Prompt: Among the records that follow, find the line with "(samples_from b pitch" and the line with "- replace (i". Set down those lines and all lines between them exactly, without adding anything.

Entries provided:
(** *** The inner loop is the recurrence run over the channel *)

Lemma filter_pairs_direct_form (pitch s : Z) :
  (0 < pitch)%Z ->
  forall (m fuel : nat) (i : Z) (this : BiquadResonantFilterInstance)
         (b : Buffer),
    (m <= fuel)%nat ->
    let r := for_loop fuel i (i + 2 * Z.of_nat m) 2 (filter_pair pitch s)
                      (this, b) in
    let d := direct_form (coefficients this) (history this s)
                         (samples_from b pitch s i (2 * m)) in
    fst r = with_history s (snd d) this
    /\ forall j, snd r j = write_channel b pitch s i (fst d) j.
Proof.
  intros Hp m.
  induction m as [| m IH]; intros fuel i this b Hfuel; cbv zeta.
  - replace (i + 2 * Z.of_nat 0)%Z with i by lia.
    assert (E : for_loop fuel i i 2 (filter_pair pitch s) (this, b) = (this, b)).
    { destruct fuel; cbn; [| rewrite Z.ltb_irrefl]; reflexivity. }
    rewrite E. cbn. split; [symmetry; apply with_history_id | reflexivity].
  - destruct fuel as [| fuel]; [lia |].
    cbn [for_loop].
    destruct (Z.ltb_spec i (i + 2 * Z.of_nat (S m))); [| lia].
    rewrite filter_pair_direct_form by assumption.
    replace (i + 2 * Z.of_nat (S m))%Z with ((i + 2) + 2 * Z.of_nat m)%Z by lia.
    replace (2 * S m)%nat with (S (S (2 * m))) by lia.
    cbn [samples_from].
    rewrite 2 direct_form_cons. cbn [fst snd].
    set (c := coefficients this).
    set (s0 := direct_form_step c (history this s) (b (i * pitch + s)%Z)).
    set (s1 := direct_form_step c (snd s0) (b ((i + 1) * pitch + s)%Z)).
    set (b1 := store (store b (i * pitch + s)%Z (fst s0))
                     ((i + 1) * pitch + s)%Z (fst s1)).
    destruct (IH fuel (i + 2)%Z (with_history s (snd s1) this) b1) as [Ht Hb];
      [lia |].
    rewrite coefficients_with_history, history_with_history in Ht, Hb.
    fold c in Ht, Hb.
    replace (i + 1 + 1)%Z with (i + 2)%Z by lia.
    assert (Ein : samples_from b1 pitch s (i + 2) (2 * m)
                  = samples_from b pitch s (i + 2) (2 * m)).
    { apply samples_from_ext. intros k Hk. subst b1. unfold store.
      destruct (Z.eqb_spec (k * pitch + s) ((i + 1) * pitch + s)); [nia |].
      destruct (Z.eqb_spec (k * pitch + s) (i * pitch + s)); [nia |].
      reflexivity. }
    rewrite Ein in Ht, Hb.
    split.
    + rewrite Ht. apply with_history_twice.
    + intros j. rewrite Hb. cbn [write_channel].
      replace (i + 1 + 1)%Z with (i + 2)%Z by lia. reflexivity.
Qed.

Solution for this exercise:
                         (samples_from b pitch s i (2 * m)) in
    fst r = with_history s (snd d) this
    /\ forall j, snd r j = write_channel b pitch s i (fst d) j.
Proof.
  intros Hp m.
  induction m as [| m IH]; intros fuel i this b Hfuel; cbv zeta.
  - replace (i + 2 * Z.of_nat 0)%Z with i by lia.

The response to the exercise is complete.